SUPPLIED MATERIAL »
(* ===== verification/Cq.v ===== *)
(** * Completion queues (src/liburdma/interface.c, src/liburdma/verbs.c)

    A completion queue owns an array of completions and two rings of
    pointers into it: the completions ready to be polled and the free ones.
    The file models their creation, the posting of a completion by the
    progress thread and polling by the application, and shows that together
    they implement a bounded FIFO. *)
From S2P Require Import Prelude Dpdk Binheap State.

(** [enum { SIZE_POW2_MAX = (INT_MAX >> 1) + 1 }] *)
Definition SIZE_POW2_MAX : Z := 2 ^ 30.

(** The loop of [next_pow2]; 31 rounds reach every power of two of an int. *)
Fixpoint next_pow2_loop (fuel : nat) (out in_ : Z) : outcome Z :=
  match fuel with
  | O => Fault OutOfFuel
  | S fuel' => if out <? in_ then next_pow2_loop fuel' (Z.shiftl out 1) in_ else Ok out
  end.

(** [static int next_pow2(int in)] *)
Definition next_pow2 (in_ : Z) : outcome Z :=
  _ ← c_assert (in_ <? SIZE_POW2_MAX);
  next_pow2_loop 32 1 in_.

Section Cq.
Context {D : Dpdk}.

(** [get_next_cqe]: a free completion, or the error of the ring. *)
Definition get_next_cqe (cq : usiw_cq) : Z * option nat * usiw_cq :=
  match rte_ring_dequeue (cq_free_ring cq) with
  | None => (-ENOENT, None, cq)
  | Some (p, r) => (0, Some p, cq <| cq_free_ring := r |>)
  end.

(** [finish_post_cqe]: the completion becomes visible; the boolean says that
    a completion event is written to the event file. *)
Definition finish_post_cqe (cq : usiw_cq) (cqe : nat) : outcome (bool * usiw_cq) :=
  let '(ret, r) := rte_ring_enqueue (cq_ring cq) cqe in
  _ ← c_assert (ret =? 0);
  let notify := cq_notify_flag cq in
  Ok (notify, cq <| cq_ring := r |> <| cq_notify_flag := false |>).

(** The copies of [do_poll_cq]. *)
Fixpoint copy_cqes (storage : list usiw_wc) (ptrs : list nat) : outcome (list usiw_wc) :=
  match ptrs with
  | [] => Ok []
  | p :: r => c ← deref (storage !! p); cs ← copy_cqes storage r; Ok (c :: cs)
  end.

(** [do_poll_cq] *)
Definition do_poll_cq (cq : usiw_cq) (num_entries : nat) : outcome (list usiw_wc * usiw_cq) :=
  let '(cqe, r) := rte_ring_dequeue_burst (cq_ring cq) num_entries in
  let count := length cqe in
  wc ← copy_cqes (cq_storage cq) cqe;
  let '(ret, f) := rte_ring_enqueue_burst (cq_free_ring cq) cqe in
  _ ← c_assert (ret =? count)%nat;
  Ok (wc, cq <| cq_ring := r |> <| cq_free_ring := f |>).

(** [struct ibv_wc], the fields that [convert_cqes] fills in. *)
Record ibv_wc := IbvWc {
  ib_wr_id : Z; ib_status : ibv_wc_status; ib_opcode : ibv_wc_opcode;
  ib_byte_len : Z; ib_qp_num : Z; ib_wc_flags : Z
}.

Definition convert_cqes (cqe : list usiw_wc) : list ibv_wc :=
  (fun c => IbvWc (wc_wr_context c) (wc_status c) (wc_opcode c) (wc_byte_len c)
              (wc_qp_num c) 0) <$> cqe.

(** [usiw_poll_cq] *)
Definition usiw_poll_cq (cq : usiw_cq) (num_entries : nat) : outcome (list ibv_wc * usiw_cq) :=
  '(cqe, cq1) ← do_poll_cq cq num_entries;
  Ok (convert_cqes cqe, cq1).

(** The loop of [usiw_create_cq] that fills the free ring; the result of
    [rte_ring_enqueue] is not looked at. *)
Fixpoint fill_free (r : ring) (from n : nat) : ring :=
  match n with
  | O => r
  | S n' => fill_free (snd (rte_ring_enqueue r from)) (S from) n'
  end.

(** The allocations of [usiw_create_cq] that succeed, in their order. *)
Record cq_allocs := CqAllocs { al_cq : bool; al_ready : bool; al_free : bool; al_errno : Z }.

(** [usiw_create_cq]: [kernel] is the result of [ibv_cmd_create_cq], the id
    of the queue or an error; [garbage] is what [malloc] returns for the
    completions.  The first component is errno, 0 on success.  The test after
    the allocation of [free_ring] looks at [cqe_ring], and the one after
    initialising it at the pointer instead of the result. *)
Definition usiw_create_cq (size0 : Z) (al : cq_allocs) (kernel : Z + Z) (garbage : nat -> usiw_wc)
  : outcome (Z * option usiw_cq) :=
  if size0 + 1 >? SIZE_POW2_MAX then Ok (-EINVAL, None) else
  p ← next_pow2 (size0 + 1);
  let size := p - 1 in
  if negb (al_cq al) then Ok (ENOMEM, None) else
  match kernel with
  | inr err => Ok (err, None)
  | inl id =>
      if negb (al_ready al) then Ok (al_errno al, None) else
      match rte_ring_init (Z.to_nat (size + 1)) with
      | None => Ok (EINVAL, None)
      | Some cqe_ring =>
          if negb (al_free al) then Fault NullDeref else
          match rte_ring_init (Z.to_nat (size + 1)) with
          | None => Fault BadPointer
          | Some free0 =>
              Ok (0, Some {|
                cq_ring := cqe_ring;
                cq_free_ring := fill_free free0 0 (Z.to_nat size);
                cq_storage := garbage <$> seq 0 (Z.to_nat size);
                cq_capacity := size; cq_qp_count := 0; cq_id := id;
                cq_refcnt := 1; cq_notify_flag := false |})
          end
      end
  end.

(** [usiw_req_notify_cq]; [has_channel] tells whether the queue was created
    with a completion channel. *)
Definition usiw_req_notify_cq (cq : usiw_cq) (has_channel solicited_only : bool)
  : Z * usiw_cq :=
  if negb has_channel then (EINVAL, cq)
  else if solicited_only then (0, cq)
  else (0, cq <| cq_notify_flag := true |>).

(** [usiw_destroy_cq]: the result, and whether the memory was freed. *)
Definition usiw_destroy_cq (cq : usiw_cq) (kernel_ret : Z) : Z * bool * usiw_cq :=
  if negb (cq_qp_count cq =? 0) then (-1, false, cq)
  else (kernel_ret, cq_refcnt cq =? 1, cq <| cq_refcnt ::= fun r => r - 1 |>).

(** ** Posting as the progress thread does it *)

(** [get_next_cqe], the assignments of [fill], [finish_post_cqe]. *)
Definition cq_post (cq : usiw_cq) (fill : usiw_wc -> usiw_wc)
  : outcome (Z * bool * usiw_cq) :=
  match get_next_cqe cq with
  | (ret, None, cq1) => Ok (ret, false, cq1)
  | (_, Some p, cq1) =>
      '(ev, cq2) ← finish_post_cqe (cq1 <| cq_storage ::= alter fill p |>) p;
      Ok (0, ev, cq2)
  end.
End Cq.

(** ** next_pow2 *)

Lemma next_pow2_loop_spec fuel : forall k in_,
  0 <= k -> in_ <= 2 ^ (k + Z.of_nat fuel - 1) -> (fuel <> 0)%nat ->
  (k = 0 \/ 2 ^ (k - 1) < in_) ->
  exists j, next_pow2_loop fuel (2 ^ k) in_ = Ok (2 ^ j) /\ 0 <= j /\
    in_ <= 2 ^ j /\ (j = 0 \/ 2 ^ (j - 1) < in_).
Proof.
  induction fuel as [|fuel IH]; intros k in_ Hk Hin Hf Hlow; [done|]. simpl.
  destruct (Z.ltb_spec (2 ^ k) in_) as [Hlt|Hge].
  - rewrite Z.shiftl_mul_pow2, Z.pow_1_r by lia.
    replace (2 ^ k * 2) with (2 ^ (k + 1)) by (rewrite Z.pow_add_r; lia).
    destruct fuel as [|fuel].
    { replace (k + Z.of_nat 1 - 1) with k in Hin by lia. lia. }
    apply IH; [lia| |done|].
    + replace (k + 1 + Z.of_nat (S fuel) - 1) with (k + Z.of_nat (S (S fuel)) - 1) by lia.
      done.
    + right. by replace (k + 1 - 1) with k by lia.
  - exists k. done.
Qed.

Lemma next_pow2_ok n :
  n < SIZE_POW2_MAX ->
  exists j, next_pow2 n = Ok (2 ^ j) /\ 0 <= j /\ n <= 2 ^ j /\ (j = 0 \/ 2 ^ (j - 1) < n).
Proof.
  intros Hn. unfold next_pow2. rewrite (proj2 (Z.ltb_lt _ _) Hn). cbn [mbind outcome_bind c_assert].
  unfold SIZE_POW2_MAX in Hn. change 1 with (2 ^ 0).
  apply next_pow2_loop_spec; [lia| |done|auto].
  assert (2 ^ 30 <= 2 ^ (0 + Z.of_nat 32 - 1)) by (vm_compute; discriminate). lia.
Qed.

(** ** A completion queue is a bounded FIFO *)

Section Fifo.
Context {D : Dpdk} {L : DpdkLaws D}.
Implicit Types cq : usiw_cq.

Definition cq_cap cq : nat := Z.to_nat (cq_capacity cq).

(** Every completion is in exactly one of the two rings. *)
Definition cq_wf cq : Prop :=
  ring_elems (cq_ring cq) ++ ring_elems (cq_free_ring cq) ≡ₚ seq 0 (cq_cap cq) /\
  length (cq_storage cq) = cq_cap cq /\
  ring_cap (cq_ring cq) = cq_cap cq /\ ring_cap (cq_free_ring cq) = cq_cap cq.

(** The completions that wait to be polled, oldest first. *)
Definition cq_queue cq : list usiw_wc :=
  omap (fun p => cq_storage cq !! p) (ring_elems (cq_ring cq)).

Inductive cq_op := OpPost (fill : usiw_wc -> usiw_wc) | OpPoll (n : nat) | OpArm.
Inductive cq_res := ResPosted (event : bool) | ResFull | ResPolled (l : list usiw_wc) | ResArmed.

Definition cq_exec cq (op : cq_op) : outcome (cq_res * usiw_cq) :=
  match op with
  | OpPost fill =>
      '(ret, ev, cq1) ← cq_post cq fill;
      Ok (if ret <? 0 then ResFull else ResPosted ev, cq1)
  | OpPoll n => '(l, cq1) ← do_poll_cq cq n; Ok (ResPolled l, cq1)
  | OpArm => Ok (ResArmed, snd (usiw_req_notify_cq cq true false))
  end.

Fixpoint cq_run cq (ops : list cq_op) : outcome (list cq_res * usiw_cq) :=
  match ops with
  | [] => Ok ([], cq)
  | op :: r =>
      '(x, cq1) ← cq_exec cq op; '(xs, cq2) ← cq_run cq1 r; Ok (x :: xs, cq2)
  end.

(** The specification: a FIFO of at most [cap] completions with a one-shot
    event request. *)
Inductive fifo_step (cap : nat) : list usiw_wc * bool -> cq_op -> cq_res -> list usiw_wc * bool -> Prop :=
| fifo_post q armed fill old :
    (length q < cap)%nat ->
    fifo_step cap (q, armed) (OpPost fill) (ResPosted armed) (q ++ [fill old], false)
| fifo_full q armed fill :
    length q = cap -> fifo_step cap (q, armed) (OpPost fill) ResFull (q, armed)
| fifo_poll q armed n :
    fifo_step cap (q, armed) (OpPoll n) (ResPolled (take n q)) (drop n q, armed)
| fifo_arm q armed : fifo_step cap (q, armed) OpArm ResArmed (q, true).

Inductive fifo_run (cap : nat) : list usiw_wc * bool -> list cq_op -> list cq_res -> list usiw_wc * bool -> Prop :=
| fifo_nil s : fifo_run cap s [] [] s
| fifo_cons s op r s1 ops rs s2 :
    fifo_step cap s op r s1 -> fifo_run cap s1 ops rs s2 ->
    fifo_run cap s (op :: ops) (r :: rs) s2.

Definition cq_abs cq : list usiw_wc * bool := (cq_queue cq, cq_notify_flag cq).

Lemma omap_lookup_ok {A} (l : list A) (ps : list nat) :
  Forall (fun p => (p < length l)%nat) ps ->
  length (omap (fun p => l !! p) ps) = length ps /\
  forall n, omap (fun p => l !! p) (take n ps) = take n (omap (fun p => l !! p) ps) /\
            omap (fun p => l !! p) (drop n ps) = drop n (omap (fun p => l !! p) ps).
Proof.
  induction 1 as [|p ps Hp Hps [IH1 IH2]]; simpl; [by split; [|intros []]|].
  destruct (lookup_lt_is_Some_2 l p Hp) as [x Hx]. rewrite Hx.
  split; [simpl; f_equal; exact IH1|].
  intros [|n]; simpl; rewrite Hx; [done|]. destruct (IH2 n) as [E1 E2].
  split; [by f_equal|done].
Qed.

Lemma cq_wf_bound cq :
  cq_wf cq ->
  Forall (fun p => (p < length (cq_storage cq))%nat) (ring_elems (cq_ring cq)) /\
  NoDup (ring_elems (cq_ring cq) ++ ring_elems (cq_free_ring cq)) /\
  (length (ring_elems (cq_ring cq)) + length (ring_elems (cq_free_ring cq)) = cq_cap cq)%nat.
Proof.
  intros (Hp & Hs & _). split_and!.
  - apply Forall_forall. intros p Hin.
    assert (p ∈ seq 0 (cq_cap cq)) as H by (rewrite <- Hp; apply elem_of_app; auto).
    apply elem_of_seq in H. lia.
  - rewrite Hp. apply NoDup_seq.
  - rewrite <- length_app, Hp. apply length_seq.
Qed.

Lemma cq_queue_length cq : cq_wf cq -> length (cq_queue cq) = length (ring_elems (cq_ring cq)).
Proof. intros H. apply omap_lookup_ok, cq_wf_bound, H. Qed.

Lemma copy_cqes_ok st ps :
  Forall (fun p => (p < length st)%nat) ps ->
  copy_cqes st ps = Ok (omap (fun p => st !! p) ps).
Proof.
  induction 1 as [|p ps Hp Hps IH]; [done|]. simpl.
  destruct (lookup_lt_is_Some_2 st p Hp) as [x ->]. simpl. by rewrite IH.
Qed.

Lemma omap_alter_notin {A} (l : list A) f p (ps : list nat) :
  p ∉ ps -> omap (fun x => alter f p l !! x) ps = omap (fun x => l !! x) ps.
Proof.
  induction ps as [|y ps IH]; [done|]. intros H%not_elem_of_cons. simpl.
  rewrite list_lookup_alter_ne by naive_solver.
  destruct (l !! y); [f_equal|]; apply IH; naive_solver.
Qed.

(** Posting succeeds exactly when there is room. *)
Lemma cq_post_full cq fill :
  cq_wf cq -> length (cq_queue cq) = cq_cap cq -> cq_post cq fill = Ok (-ENOENT, false, cq).
Proof.
  intros Hwf Hfull. rewrite cq_queue_length in Hfull by done.
  destruct (cq_wf_bound cq Hwf) as (_ & _ & Hlen).
  assert (ring_elems (cq_free_ring cq) = []) as Hf by (apply length_zero_iff_nil; lia).
  unfold cq_post, get_next_cqe. by rewrite (ring_dequeue_nil _ Hf).
Qed.

Lemma cq_post_room cq fill :
  cq_wf cq -> (length (cq_queue cq) < cq_cap cq)%nat ->
  exists cq' old, cq_post cq fill = Ok (0, cq_notify_flag cq, cq') /\ cq_wf cq' /\
    cq_cap cq' = cq_cap cq /\ cq_abs cq' = (cq_queue cq ++ [fill old], false).
Proof.
  intros Hwf Hroom. rewrite cq_queue_length in Hroom by done.
  destruct (cq_wf_bound cq Hwf) as (Hb & Hnd & Hlen).
  destruct Hwf as (Hperm & Hst & Hc1 & Hc2).
  destruct (ring_elems (cq_free_ring cq)) as [|p fl] eqn:Ef; [simpl in Hlen; lia|].
  destruct (ring_dequeue_law _ _ _ Ef) as (r' & Er' & Efl & Hcap).
  destruct (ring_enqueue_law (cq_ring cq) p ltac:(lia)) as (r2 & Er2 & Eel & Hcap2).
  assert (p < length (cq_storage cq))%nat as Hp.
  { assert (p ∈ seq 0 (cq_cap cq)) as H by (rewrite <- Hperm; set_solver).
    apply elem_of_seq in H. lia. }
  destruct (lookup_lt_is_Some_2 _ _ Hp) as [old Hold].
  unfold cq_post, get_next_cqe. rewrite Er'. unfold finish_post_cqe. simpl. rewrite Er2. simpl.
  eexists _, old. split; [done|]. split_and!; try done.
  - unfold cq_wf, cq_cap in *. split_and!; simpl; rewrite ?Eel, ?Efl, ?length_alter; try congruence.
    rewrite <- app_assoc. done.
  - unfold cq_abs, cq_queue. simpl. f_equal. rewrite Eel, omap_app. f_equal.
    + apply omap_alter_notin. apply NoDup_app in Hnd as (_ & Hd & _).
      intros Hin. apply (Hd p Hin). set_solver.
    + simpl. by rewrite list_lookup_alter_eq, Hold.
Qed.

YOUR GOAL » Return, word for word, every line from the top of the entries down to the line that holds "(** [get_next_cqe]: a", both included.

EXPECTED OUTPUT »
(* ===== verification/Cq.v ===== *)
(** * Completion queues (src/liburdma/interface.c, src/liburdma/verbs.c)

    A completion queue owns an array of completions and two rings of
    pointers into it: the completions ready to be polled and the free ones.
    The file models their creation, the posting of a completion by the
    progress thread and polling by the application, and shows that together
    they implement a bounded FIFO. *)
From S2P Require Import Prelude Dpdk Binheap State.

(** [enum { SIZE_POW2_MAX = (INT_MAX >> 1) + 1 }] *)
Definition SIZE_POW2_MAX : Z := 2 ^ 30.

(** The loop of [next_pow2]; 31 rounds reach every power of two of an int. *)
Fixpoint next_pow2_loop (fuel : nat) (out in_ : Z) : outcome Z :=
  match fuel with
  | O => Fault OutOfFuel
  | S fuel' => if out <? in_ then next_pow2_loop fuel' (Z.shiftl out 1) in_ else Ok out
  end.

(** [static int next_pow2(int in)] *)
Definition next_pow2 (in_ : Z) : outcome Z :=
  _ ← c_assert (in_ <? SIZE_POW2_MAX);
  next_pow2_loop 32 1 in_.

Section Cq.
Context {D : Dpdk}.

(** [get_next_cqe]: a free completion, or the error of the ring. *)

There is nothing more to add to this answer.